#### INFORMATION

(* ===== verification/Bio.v ===== *)
(** * The buffer cache (kernel/bio.c, kernel/buf.h)

    Thirty buffers, linked in a circular list from the most to the least
    recently used one.  The disk driver is an interface: an operation on the
    state and, in [DiskLaws], what it does to the blocks on the disk. *)

From S2P Require Import Prelude Riscv Memory Spinlock Kalloc Vm Tty Proc ProcSpec Sleeplock Dll.

Definition BSIZE : Z := 1024.

(** The head of the LRU list, or a buffer. *)
Inductive node := Head | Bn (i : fin 30).

#[export] Instance node_eq_dec : EqDecision node.
Proof. solve_decision. Defined.

Record buf := Buf {
  b_valid : Z;
  b_disk : Z;
  b_dev : Z;
  b_blockno : Z;
  b_lock : sleeplock;
  b_refcnt : Z;
  b_prev : node;
  b_next : node;
  b_data : list Z
}.

Definition with_b_valid (x : Z) (b : buf) : buf :=
  Buf x b.(b_disk) b.(b_dev) b.(b_blockno) b.(b_lock) b.(b_refcnt) b.(b_prev) b.(b_next)
      b.(b_data).
Definition with_b_disk (x : Z) (b : buf) : buf :=
  Buf b.(b_valid) x b.(b_dev) b.(b_blockno) b.(b_lock) b.(b_refcnt) b.(b_prev) b.(b_next)
      b.(b_data).
Definition with_b_dev (x : Z) (b : buf) : buf :=
  Buf b.(b_valid) b.(b_disk) x b.(b_blockno) b.(b_lock) b.(b_refcnt) b.(b_prev) b.(b_next)
      b.(b_data).
Definition with_b_blockno (x : Z) (b : buf) : buf :=
  Buf b.(b_valid) b.(b_disk) b.(b_dev) x b.(b_lock) b.(b_refcnt) b.(b_prev) b.(b_next)
      b.(b_data).
Definition with_b_lock (x : sleeplock) (b : buf) : buf :=
  Buf b.(b_valid) b.(b_disk) b.(b_dev) b.(b_blockno) x b.(b_refcnt) b.(b_prev) b.(b_next)
      b.(b_data).
Definition with_b_refcnt (x : Z) (b : buf) : buf :=
  Buf b.(b_valid) b.(b_disk) b.(b_dev) b.(b_blockno) b.(b_lock) x b.(b_prev) b.(b_next)
      b.(b_data).
Definition with_b_prev (x : node) (b : buf) : buf :=
  Buf b.(b_valid) b.(b_disk) b.(b_dev) b.(b_blockno) b.(b_lock) b.(b_refcnt) x b.(b_next)
      b.(b_data).
Definition with_b_next (x : node) (b : buf) : buf :=
  Buf b.(b_valid) b.(b_disk) b.(b_dev) b.(b_blockno) b.(b_lock) b.(b_refcnt) b.(b_prev) x
      b.(b_data).
Definition with_b_data (x : list Z) (b : buf) : buf :=
  Buf b.(b_valid) b.(b_disk) b.(b_dev) b.(b_blockno) b.(b_lock) b.(b_refcnt) b.(b_prev)
      b.(b_next) x.

(** A block of zeros. *)
Definition zblock : list Z := replicate 1024 0.
#[global] Arguments zblock : simpl never.

Lemma length_zblock : length zblock = 1024%nat.
Proof. exact (length_replicate 1024 0). Qed.

Definition buf0 : buf := Buf 0 0 0 0 (initsleeplock "") 0 Head Head zblock.

(** The state of the buffer cache over that of the process layer; [D] is the
    state of the disk and its driver. *)
Record bst (D : Type) := Bst {
  b_p : pst;
  bc_lock : spinlock;
  bufs : vec buf 30;
  head_prev : node;
  head_next : node;
  b_dsk : D
}.
Arguments Bst {D}.
Arguments b_p {D}.
Arguments bc_lock {D}.
Arguments bufs {D}.
Arguments head_prev {D}.
Arguments head_next {D}.
Arguments b_dsk {D}.

Section Lenses.
Context {D : Type}.
Definition b_p_l : lens (bst D) pst := Lens b_p
  (fun x s => Bst x s.(bc_lock) s.(bufs) s.(head_prev) s.(head_next) s.(b_dsk)).
Definition bc_lock_l : lens (bst D) spinlock := Lens bc_lock
  (fun x s => Bst s.(b_p) x s.(bufs) s.(head_prev) s.(head_next) s.(b_dsk)).
Definition bufs_l : lens (bst D) (vec buf 30) := Lens bufs
  (fun x s => Bst s.(b_p) s.(bc_lock) x s.(head_prev) s.(head_next) s.(b_dsk)).
Definition head_prev_l : lens (bst D) node := Lens head_prev
  (fun x s => Bst s.(b_p) s.(bc_lock) s.(bufs) x s.(head_next) s.(b_dsk)).
Definition head_next_l : lens (bst D) node := Lens head_next
  (fun x s => Bst s.(b_p) s.(bc_lock) s.(bufs) s.(head_prev) x s.(b_dsk)).
Definition b_dsk_l : lens (bst D) D := Lens b_dsk
  (fun x s => Bst s.(b_p) s.(bc_lock) s.(bufs) s.(head_prev) s.(head_next) x).
Definition buf_l (i : fin 30) : lens (bst D) buf := lcomp bufs_l (vec_l i).
Definition block_l : lens buf sleeplock := Lens b_lock with_b_lock.
#[export] Instance b_p_laws : LensLaws b_p_l.
Proof. by split; intros; destruct s. Qed.
#[export] Instance bc_lock_laws : LensLaws bc_lock_l.
Proof. by split; intros; destruct s. Qed.
#[export] Instance bufs_laws : LensLaws bufs_l.
Proof. by split; intros; destruct s. Qed.
#[export] Instance head_prev_laws : LensLaws head_prev_l.
Proof. by split; intros; destruct s. Qed.
#[export] Instance head_next_laws : LensLaws head_next_l.
Proof. by split; intros; destruct s. Qed.
#[export] Instance b_dsk_laws : LensLaws b_dsk_l.
Proof. by split; intros; destruct s. Qed.
#[export] Instance block_laws : LensLaws block_l.
Proof. by split; intros; destruct s. Qed.
#[export] Instance bst_HasProcs : HasProcs (bst D) := b_p_l.
#[export] Instance bst_pst_laws : LensLaws (the_pst (S := bst D)).
Proof. unfold the_pst, bst_HasProcs. apply _. Qed.
#[export] Instance bst_pst_bc_lock : LensDisjoint (the_pst (S := bst D)) bc_lock_l.
Proof. by split. Qed.
#[export] Instance bst_pst_bufs : LensDisjoint (the_pst (S := bst D)) bufs_l.
Proof. by split. Qed.
#[export] Instance bst_pst_b_dsk : LensDisjoint (the_pst (S := bst D)) b_dsk_l.
Proof. by split. Qed.
#[export] Instance bst_pst_buf i : LensDisjoint (the_pst (S := bst D)) (buf_l i).
Proof. unfold buf_l. apply _. Qed.
End Lenses.

(** ** The disk driver *)

(** [virtio_disk_rw(b, write)] of the driver with state [D]. *)
Class DiskDriver (D : Type) := disk_rw : fin 30 -> bool -> M (bst D) unit.

(** The driver's interrupt handler and its initialisation. *)
Class DiskControl (D : Type) := {
  disk_intr : M (bst D) unit;
  disk_init : M (bst D) unit
}.

Section Bio.
Context {D : Type} `{DiskDriver D} `{Patience}.

Definition bufslock (i : fin 30) : lens (bst D) sleeplock := lcomp (buf_l i) block_l.

(** ** Pointers of the LRU list *)

Definition next_of (s : bst D) (n : node) : node :=
  match n with Head => s.(head_next) | Bn i => (s.(bufs) !!! i).(b_next) end.
Definition prev_of (s : bst D) (n : node) : node :=
  match n with Head => s.(head_prev) | Bn i => (s.(bufs) !!! i).(b_prev) end.
Definition set_next (n v : node) : M (bst D) unit :=
  match n with
  | Head => set head_next_l v
  | Bn i => update (buf_l i) (with_b_next v)
  end.
Definition set_prev (n v : node) : M (bst D) unit :=
  match n with
  | Head => set head_prev_l v
  | Bn i => update (buf_l i) (with_b_prev v)
  end.

(** Put buffer [i] behind the head. *)
Definition link_front (i : fin 30) : M (bst D) unit :=
  n <- gets (fun s => next_of s Head) ;;
  set_next (Bn i) n ;;
  set_prev (Bn i) Head ;;
  n <- gets (fun s => next_of s Head) ;;
  set_prev n (Bn i) ;;
  set_next Head (Bn i).

Definition all_bufs : list (fin 30) := enum (fin 30).

Definition binit : M (bst D) unit :=
  set bc_lock_l (initlock "bcache") ;;
  set head_prev_l Head ;;
  set head_next_l Head ;;
  iterM all_bufs (fun b =>
    n <- gets (fun s => next_of s Head) ;;
    set_next (Bn b) n ;;
    set_prev (Bn b) Head ;;
    set (bufslock b) (initsleeplock "buffer") ;;
    n <- gets (fun s => next_of s Head) ;;
    set_prev n (Bn b) ;;
    set_next Head (Bn b)).

(** ** Getting a buffer *)

(** Follow [step] pointers from [n] to the first buffer that satisfies
    [test], up to the head. *)
Definition scan_body (step : bst D -> node -> node) (test : buf -> bool) (n : node) :
    M (bst D) (node + option (fin 30)) :=
  match n with
  | Head => ret (inr None)
  | Bn i =>
      b <- get (buf_l i) ;;
      if test b then ret (inr (Some i))
      else
        n <- gets (fun s => step s n) ;;
        ret (inl n)
  end.

Definition bget (dev blockno : Z) : M (bst D) (fin 30) :=
  acquire bc_lock_l ;;
  n <- gets (fun s => next_of s Head) ;;
  hit <- loop 31 (scan_body next_of
                    (fun b => (b.(b_dev) =? dev) && (b.(b_blockno) =? blockno))) n ;;
  match hit with
  | Some b =>
      update (buf_l b) (fun x => with_b_refcnt (u32 (x.(b_refcnt) + 1)) x) ;;
      release bc_lock_l ;;
      acquiresleep (chBufLock b) (bufslock b) ;;
      ret b
  | None =>
      n <- gets (fun s => prev_of s Head) ;;
      victim <- loop 31 (scan_body prev_of (fun b => b.(b_refcnt) =? 0)) n ;;
      match victim with
      | Some b =>
          update (buf_l b) (fun x =>
            with_b_refcnt 1 (with_b_valid 0 (with_b_blockno blockno (with_b_dev dev x)))) ;;
          release bc_lock_l ;;
          acquiresleep (chBufLock b) (bufslock b) ;;
          ret b
      | None => panic "bget: no buffers"
      end
  end.

Definition bread (dev blockno : Z) : M (bst D) (fin 30) :=
  b <- bget dev blockno ;;
  x <- get (buf_l b) ;;
  (if x.(b_valid) =? 0 then
     disk_rw b false ;;
     update (buf_l b) (with_b_valid 1)
   else ret tt) ;;
  ret b.

Definition bwrite (b : fin 30) : M (bst D) unit :=
  h <- holdingsleep (bufslock b) ;;
  if negb h then panic "bwrite"
  else disk_rw b true.

(** ** Releasing it *)

Definition brelse (b : fin 30) : M (bst D) unit :=
  h <- holdingsleep (bufslock b) ;;
  if negb h then panic "brelse"
  else
    releasesleep (chBufLock b) (bufslock b) ;;
    acquire bc_lock_l ;;
    update (buf_l b) (fun x => with_b_refcnt (u32 (x.(b_refcnt) - 1)) x) ;;
    x <- get (buf_l b) ;;
    (if x.(b_refcnt) =? 0 then
       x <- get (buf_l b) ;;
       set_prev x.(b_next) x.(b_prev) ;;
       x <- get (buf_l b) ;;
       set_next x.(b_prev) x.(b_next) ;;
       link_front b
     else ret tt) ;;
    release bc_lock_l.

Definition bpin (b : fin 30) : M (bst D) unit :=
  acquire bc_lock_l ;;
  update (buf_l b) (fun x => with_b_refcnt (u32 (x.(b_refcnt) + 1)) x) ;;
  release bc_lock_l.

Definition bunpin (b : fin 30) : M (bst D) unit :=
  acquire bc_lock_l ;;
  update (buf_l b) (fun x => with_b_refcnt (u32 (x.(b_refcnt) - 1)) x) ;;
  release bc_lock_l.

End Bio.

########

WORK TO COMPLETE:
Retype only this range exactly: the first line of the data through the line where "Definition zblock : list" appears.

RESPONSE:
(* ===== verification/Bio.v ===== *)
(** * The buffer cache (kernel/bio.c, kernel/buf.h)

    Thirty buffers, linked in a circular list from the most to the least
    recently used one.  The disk driver is an interface: an operation on the
    state and, in [DiskLaws], what it does to the blocks on the disk. *)

From S2P Require Import Prelude Riscv Memory Spinlock Kalloc Vm Tty Proc ProcSpec Sleeplock Dll.

Definition BSIZE : Z := 1024.

(** The head of the LRU list, or a buffer. *)
Inductive node := Head | Bn (i : fin 30).

#[export] Instance node_eq_dec : EqDecision node.
Proof. solve_decision. Defined.

Record buf := Buf {
  b_valid : Z;
  b_disk : Z;
  b_dev : Z;
  b_blockno : Z;
  b_lock : sleeplock;
  b_refcnt : Z;
  b_prev : node;
  b_next : node;
  b_data : list Z
}.

Definition with_b_valid (x : Z) (b : buf) : buf :=
  Buf x b.(b_disk) b.(b_dev) b.(b_blockno) b.(b_lock) b.(b_refcnt) b.(b_prev) b.(b_next)
      b.(b_data).
Definition with_b_disk (x : Z) (b : buf) : buf :=
  Buf b.(b_valid) x b.(b_dev) b.(b_blockno) b.(b_lock) b.(b_refcnt) b.(b_prev) b.(b_next)
      b.(b_data).
Definition with_b_dev (x : Z) (b : buf) : buf :=
  Buf b.(b_valid) b.(b_disk) x b.(b_blockno) b.(b_lock) b.(b_refcnt) b.(b_prev) b.(b_next)
      b.(b_data).
Definition with_b_blockno (x : Z) (b : buf) : buf :=
  Buf b.(b_valid) b.(b_disk) b.(b_dev) x b.(b_lock) b.(b_refcnt) b.(b_prev) b.(b_next)
      b.(b_data).
Definition with_b_lock (x : sleeplock) (b : buf) : buf :=
  Buf b.(b_valid) b.(b_disk) b.(b_dev) b.(b_blockno) x b.(b_refcnt) b.(b_prev) b.(b_next)
      b.(b_data).
Definition with_b_refcnt (x : Z) (b : buf) : buf :=
  Buf b.(b_valid) b.(b_disk) b.(b_dev) b.(b_blockno) b.(b_lock) x b.(b_prev) b.(b_next)
      b.(b_data).
Definition with_b_prev (x : node) (b : buf) : buf :=
  Buf b.(b_valid) b.(b_disk) b.(b_dev) b.(b_blockno) b.(b_lock) b.(b_refcnt) x b.(b_next)
      b.(b_data).
Definition with_b_next (x : node) (b : buf) : buf :=
  Buf b.(b_valid) b.(b_disk) b.(b_dev) b.(b_blockno) b.(b_lock) b.(b_refcnt) b.(b_prev) x
      b.(b_data).
Definition with_b_data (x : list Z) (b : buf) : buf :=
  Buf b.(b_valid) b.(b_disk) b.(b_dev) b.(b_blockno) b.(b_lock) b.(b_refcnt) b.(b_prev)
      b.(b_next) x.

(** A block of zeros. *)
Definition zblock : list Z := replicate 1024 0.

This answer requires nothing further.